Une étude scientifique met en lumière les impacts des énergies renouvelables sur l’environnement. Sans remettre en cause leur développement, elle préconise une meilleure prise en compte de la biodiversité dans les politiques énergétiques.
Le développement des énergies renouvelables (EnR) dans le cadre de la transition énergétique ne va pas sans conflit. A l’encontre tout d’abord des intérêts liés aux énergies fossiles mais aussi, de manière moins attendue, avec les défenseurs de la nature et des paysages, conduisant parfois à de rudes batailles entre deux camps se targuant chacun de défendre l’environnement.
Une étude de littérature parue dans Renewable and Sustainable Energy Reviews, vulgarisée par la Fondation pour la recherche sur la biodiversité (FRB), identifie les impacts des différentes filières EnR. Elle montre l’importance de prendre en compte ces impacts sur les espèces et les écosystèmes le plus en amont possible. Les résultats de cette étude ont été présentés lors de la journée FRB du 5 octobre 2017 consacrée aux «liaisons dangereuses» entre biodiversité et transition énergétique, qui a toutefois montré que toutes les filières ne devaient pas être logées à la même enseigne.
Des impacts non négligeables sur la biodiversité
«Les filières d’énergie renouvelable sont souvent considérées implicitement comme étant favorables à l’environnement en raison de leur rôle crucial dans la lutte contre le changement climatique. En vérité, il n’existe pas de filière d’énergie renouvelable qui n’ait aucun impact sur l’environnement actuellement, surtout si elles doivent être déployées à grande échelle pour permettre une transition rapide vers une économie verte«, conclut l’étude selon la synthèse réalisée par Jean-François Silvain, président de la FRB.
L’impact le plus important est constitué par la perte ou la modification des habitats, en particulier du fait de la construction de structures auxiliaires telles que les routes. Mais d’autres effets négatifs sont recensés comme la mortalité directe des oiseaux par collision, la pollution, la compétition pour les usages de l’eau ou la modification des microclimats qui perturbent les écosystèmes, rapporte la Fondation. Si l’étude n’oublie pas de recenser les effets positifs possibles pour la biodiversité, ceux-ci semblent limités dans la plupart des cas à la création de nouveaux habitats pour les espèces.

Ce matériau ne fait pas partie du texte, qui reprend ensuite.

(** * Verification of the withInstruction application glue

    A shallow embedding of the configuration selection
    ([buildconfig], [app.config]), the environment and iOS build scripts,
    the Sentry wrappers and the API request wrapper ([APIConfig.ts]),
    together with the properties of these that the specification states. *)

From stdpp Require Import base option list strings gmap.
From Stdlib Require Import ZArith Ascii.

#[local] Set Warnings "-register-all".
Local Open Scope string_scope.

(** ** JavaScript values

    Object literals are kept as association lists in source order.  A
    property that is written twice (a spread followed by an explicit key)
    takes its last value, so lookup reads the list from the right. *)
Module Js.

Inductive value : Type :=
| Undefined
| Null
| Bool (b : bool)
| Num (n : Z)
| Str (s : string)
| Arr (items : list value)
| Obj (fields : list (string * value)).

Fixpoint assoc_last (k : string) (fields : list (string * value)) : option value :=
  match fields with
  | [] => None
  | (k', v) :: rest =>
      match assoc_last k rest with
      | Some v' => Some v'
      | None => if String.eqb k k' then Some v else None
      end
  end.

(** [o.k] *)
Definition get (k : string) (o : value) : value :=
  match o with
  | Obj fields => default Undefined (assoc_last k fields)
  | _ => Undefined
  end.

(** [...o] inside an object literal, for the values a configuration can
    be: the own properties of an object, and nothing for [undefined],
    [null], a boolean or a number.  The spread of an array or of a string
    copies its indexed elements; a configuration is never one, the case is
    not modelled, and statements about what a spread passes on are made
    for objects only. *)
Definition spread (o : value) : list (string * value) :=
  match o with
  | Obj fields => fields
  | _ => []
  end.

End Js.

(** ** buildconfig: environment variants *)
Module BuildConfig.

Record EnvironmentConfig : Type := {
  appName : string;
  bundleIdentifier : string
}.

(** [environment] is [process.env.NODE_ENV]: a string, or [None] for
    [undefined].  The [switch] compares with [===]; ['production'] shares
    the [default] arm. *)
Definition getEnvironmentConfig (environment : option string) : EnvironmentConfig :=
  match environment with
  | Some env =>
      if String.eqb env "development" then
        {| appName := "withinstruction-dev";
           bundleIdentifier := "com.simform.withinstruction.dev" |}
      else if String.eqb env "preview" then
        {| appName := "withinstruction-preview";
           bundleIdentifier := "com.simform.withinstruction.preview" |}
      else
        {| appName := "withinstruction";
           bundleIdentifier := "com.simform.withinstruction" |}
  | None =>
      {| appName := "withinstruction";
         bundleIdentifier := "com.simform.withinstruction" |}
  end.

Definition proGuardRulesHead : string :=
  "-keep,allowobfuscation @interface com.facebook.proguard.annotations.DoNotStrip

# Do not strip any method/class that is annotated with @DoNotStrip
-keep @com.facebook.proguard.annotations.DoNotStrip class *
-keepclassmembers class * {
    @com.facebook.proguard.annotations.DoNotStrip *;
}
-keep @com.facebook.proguard.annotations.DoNotStripAny class * {
    *;
}
-keep @com.facebook.jni.annotations.DoNotStrip class *
-keepclassmembers class * {
    @com.facebook.jni.annotations.DoNotStrip *;
}
-keep @com.facebook.jni.annotations.DoNotStripAny class * {
    *;
}

-keep class * implements com.facebook.react.bridge.JavaScriptModule { *; }
-keep class * implements com.facebook.react.bridge.NativeModule { *; }
-keepclassmembers,includedescriptorclasses class * { native <methods>; }
-keepclassmembers class *  { @com.facebook.react.uimanager.annotations.ReactProp <methods>; }
-keepclassmembers class *  { @com.facebook.react.uimanager.annotations.ReactPropGroup <methods>; }

-dontwarn com.facebook.react.**
-keep,includedescriptorclasses class com.facebook.react.bridge.** { *; }
-keep,includedescriptorclasses class com.facebook.react.turbomodule.core.** { *; }
-keep,includedescriptorclasses class com.facebook.react.internal.turbomodule.core.** { *; }

# hermes
-keep class com.facebook.jni.** { *; }

# okhttp

-keepattributes Signature
-keepattributes *Annotation*
-keep class okhttp3.** { *; }
-keep interface okhttp3.** { *; }
-dontwarn okhttp3.**

# okio

#noinspection ShrinkerUnresolvedReference
-keep class sun.misc.Unsafe { *; }
-dontwarn java.nio.file.*
-dontwarn org.codehaus.mojo.animal_sniffer.IgnoreJRERequirement
-dontwarn okio.**

# yoga
-keep,allowobfuscation @interface com.facebook.yoga.annotations.DoNotStrip
-keep @com.facebook.yoga.annotations.DoNotStrip class *
-keepclassmembers class * {
    @com.facebook.yoga.annotations.DoNotStrip *;
}

# react-native-config
-keep class ".

Definition proGuardRulesTail : string :=
  ".BuildConfig { *; }".

(** The template literal of [defineProGuardRules]: the fixed rules with the
    package identifier spliced into the last [-keep] line. *)
Definition defineProGuardRules (bundleIdentifier : string) : string :=
  proGuardRulesHead +:+ bundleIdentifier +:+ proGuardRulesTail.

End BuildConfig.

(** ** app.config: the Expo configuration *)
Module AppConfig.
Import BuildConfig.

(** [defineConfig({ config })], with [process.env.NODE_ENV] as an argument.
    The result is the object literal of the source, key by key. *)
Definition defineConfig (NODE_ENV : option string) (config : Js.value) : Js.value :=
  let APP_ENV := NODE_ENV in
  let env := getEnvironmentConfig APP_ENV in
  Js.Obj (Js.spread config ++ [
    ("name", Js.Str (appName env));
    ("slug", Js.Str "withInstruction");
    ("version", Js.Str "1.0.0");
    ("orientation", Js.Str "portrait");
    ("icon", Js.Str "./app/assets/icons/appIcon.png");
    ("scheme", Js.Str "withInstruction");
    ("userInterfaceStyle", Js.Str "automatic");
    ("newArchEnabled", Js.Bool true);
    ("splash", Js.Obj [
       ("image", Js.Str "./app/assets/images/splashScreen.png");
       ("resizeMode", Js.Str "contain")]);
    ("ios", Js.Obj [
       ("bundleIdentifier", Js.Str (bundleIdentifier env));
       ("infoPlist", Js.Obj [
          ("NSCameraUsageDescription",
           Js.Str "This app requires to access your photo library")])]);
    ("android", Js.Obj [
       ("adaptiveIcon", Js.Obj [
          ("foregroundImage", Js.Str "./app/assets/icons/adaptiveIcon.png");
          ("backgroundColor", Js.Str "#ffffff")]);
       ("package", Js.Str (bundleIdentifier env));
       ("permissions", Js.Arr [Js.Str "CAMERA"])]);
    ("web", Js.Obj [
       ("bundler", Js.Str "metro");
       ("output", Js.Str "static")]);
    ("plugins", Js.Arr [
       Js.Str "expo-localization";
       Js.Str "expo-asset";
       Js.Str "expo-font";
       Js.Str "expo-router";
       Js.Arr [
         Js.Str "expo-build-properties";
         Js.Obj [
           ("android", Js.Obj [
              ("minSdkVersion", Js.Num 30%Z);
              ("enableProguardInReleaseBuilds", Js.Bool true);
              ("extraProguardRules",
               Js.Str (defineProGuardRules (bundleIdentifier env)))]);
           ("ios", Js.Obj [("deploymentTarget", Js.Str "16.0")])]];
       Js.Arr [
         Js.Str "react-native-permissions";
         Js.Obj [("iosPermissions", Js.Arr [Js.Str "Camera"])]];
       Js.Arr [Js.Str "./withCustomSigning"]]);
    ("experiments", Js.Obj [("typedRoutes", Js.Bool true)]);
    ("extra", Js.Obj [])
  ]).

End AppConfig.

(** ** The build scripts *)

(** Positional parameters of a shell script: [$1] is the head of the list,
    and a parameter that was not passed expands to the empty string. *)
Module Sh.

Definition positional (n : nat) (args : list string) : string :=
  default EmptyString (args !! n).

(** [${n:-word}]: [word] when the parameter is unset or empty. *)
Definition positional_or (n : nat) (word : string) (args : list string) : string :=
  let v := positional n args in
  if String.eqb v EmptyString then word else v.

End Sh.

(** *** The environment script

    The working directory is a finite map from the names of its regular
    files to their contents; directories and permissions are not part of
    the model.  A run returns the exit status, the files it leaves, and the
    lines it printed. *)
Module CopyEnv.

Record Run : Type := {
  status : nat;
  files : gmap string string;
  stdout : list string
}.

(** [touch f] for a file that does not exist. *)
Definition touch (f : string) (fs : gmap string string) : gmap string string :=
  match fs !! f with
  | Some _ => fs
  | None => <[f := EmptyString]> fs
  end.

(** [cp src dst]: [dst] receives the content of [src]; with no [src], [cp]
    fails and leaves the files alone.  The script does not run under
    [set -e], so it goes on either way. *)
Definition cp (src dst : string) (fs : gmap string string) : gmap string string :=
  match fs !! src with
  | Some content => <[dst := content]> fs
  | None => fs
  end.

Definition env_file_of (arg : string) : option string :=
  if String.eqb arg "prod" then Some ".env.production"
  else if String.eqb arg "preview" then Some ".env.preview"
  else if String.eqb arg "dev" then Some ".env.development"
  else None.

Definition copy_env (args : list string) (fs : gmap string string) : Run :=
  let arg := Sh.positional 0 args in
  let '(fs1, out1) :=
    match fs !! ".env" with
    | None => (touch ".env" fs, [".env file does not exist. Creating .env file..."])
    | Some _ => (fs, [])
    end in
  match env_file_of arg with
  | Some src =>
      {| status := 0;
         files := cp src ".env" fs1;
         stdout := out1 ++
           [".env file has been updated with " +:+ arg +:+ " environment variables."] |}
  | None =>
      {| status := 1;
         files := fs1;
         stdout := out1 ++
           ["Invalid environment specified. Please use 'production', 'preview', or 'development'."] |}
  end.

End CopyEnv.

(** *** The iOS build script

    The model covers the parameter handling at the head of the script
    (its lines 8 to 41) and the words of the [xcodebuild] command lines it
    builds from the result.  The steps between them (dependency check,
    cache cleaning, Podfile patching, pod install, generation of the
    export options) run external tools on the host and are not part of
    the model: the script runs under [set -e], and any of them can still
    stop a run that has passed the parameter handling. *)
Module IosBuild.

Record Params : Type := {
  ENVIRONMENT : string;
  TEAM_ID : string;
  ALLOW_EXPORT : string;
  PROJECT_NAME : string;
  SCHEME_NAME : string;
  ARCHIVE_PATH : string;
  EXPORT_PATH : string;
  EXPORT_OPTIONS_PLIST : string
}.

Definition PROJECT_BASE_NAME : string := "withinstruction".

(** Lines 8 to 41 of the script, and no more: [inl] is the exit status
    of a run that stops in these lines, [inr] the variables as they stand
    after line 41 in a run that has not.  [inr] does not say that the run
    reaches [pod] or [xcodebuild]: the check of the React Native
    installation, [cd ios] and [cp Podfile] come first and can fail. *)
Definition resolve (args : list string) : nat + Params :=
  let environment := Sh.positional_or 0 "Production" args in
  let team_id := Sh.positional 1 args in
  let allow_export := Sh.positional_or 2 "false" args in
  if String.eqb team_id EmptyString then inl 1%nat
  else if String.eqb environment EmptyString then inl 1%nat
  else
    let '(environment, allow_export) :=
      if String.eqb environment "Production"
      then (EmptyString, "false")
      else (environment, allow_export) in
    let project_name := PROJECT_BASE_NAME +:+ environment in
    inr {| ENVIRONMENT := environment;
           TEAM_ID := team_id;
           ALLOW_EXPORT := allow_export;
           PROJECT_NAME := project_name;
           SCHEME_NAME := PROJECT_BASE_NAME +:+ environment;
           ARCHIVE_PATH := "./ios/build/" +:+ project_name +:+ ".xcarchive";
           EXPORT_PATH := "./ios/build";
           EXPORT_OPTIONS_PLIST := "./ios/ExportOptions.plist" |}.

(** The condition of step 5, which prepares [ExportOptions.plist]: it
    is entered only for [ALLOW_EXPORT = "true"]. *)
Definition prepares_export_options (p : Params) : bool :=
  String.eqb (ALLOW_EXPORT p) "true".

Des effets de surexploitation indirecte dus au changement d’usage des terres peuvent aussi apparaître, indique l’étude, qui cite comme points de préoccupation l’expansion future des biocarburants en Afrique subsaharienne, de l’hydroélectricité dans l’Himalaya indien et de l’énergie marine en Europe. «Des effets non linéaires peuvent apparaître lors du développement de ces filières et (…) des impacts apparemment faibles pourraient devenir considérables lorsque les technologies d’énergie renouvelable sont déployées à grande échelle«, ajoute l’étude.
L’hydroélectricité et la biomasse pointées du doigt
Les pressions sur la nature varient toutefois considérablement selon les filières et les contextes environnementaux étudiés. Les impacts négatifs sur les écosystèmes sont davantage établis pour l’hydroélectricité et l’exploitation de la biomasse végétale que pour les filières solaire, éolienne, énergies marines et géothermie. (…)
«A l’avenir, ces pressions vont s’accroître», alerte la FRB, qui précise concernant l’hydroélectricité que 80% des grands rivières mondiales devraient à terme être équipées. Ce qui menacerait les bassins de l’Amazonie, du Mékong et du Congo qui contiennent à eux trois plus de 18% de la diversité mondiale des poissons d’eau douce.
Trouver des compromis avec l’agriculture, la foresterie et la pêche
L’identification de ces impacts remet-elle en cause le développement des EnR ? Non, répond l’étude qui ne remet pas en question «la logique fondamentale de la promotion des énergies renouvelables qui présentent des avantages environnementaux et socioéconomiques élevés«. Mais, pour résoudre les conflits d’usage, ses auteurs soulignent la nécessité de trouver des compromis avec les secteurs économiques qui dépendent directement des ressources biologiques telles que l’agriculture, la foresterie et la pêche. Des compromis qui doivent aussi être trouvés du fait des pertes de services de régulation ou de services écosystémiques culturels, par exemple de loisir, liés au développement des EnR.
Les auteurs de l’étude proposent, pour chaque filière, une démarche hiérarchique d’atténuation des impacts du type «éviter-minimiser-restaurer-compenser«. La mesure la plus évidente est la localisation des installations énergétiques dans les zones à faible biodiversité, comme l’a illustrée la Ligue pour la protection des oiseaux (LPO) vis-à-vis des sites Natura 2000 dans son étude de juin 2017 sur la mortalité des oiseaux imputable aux éoliennes.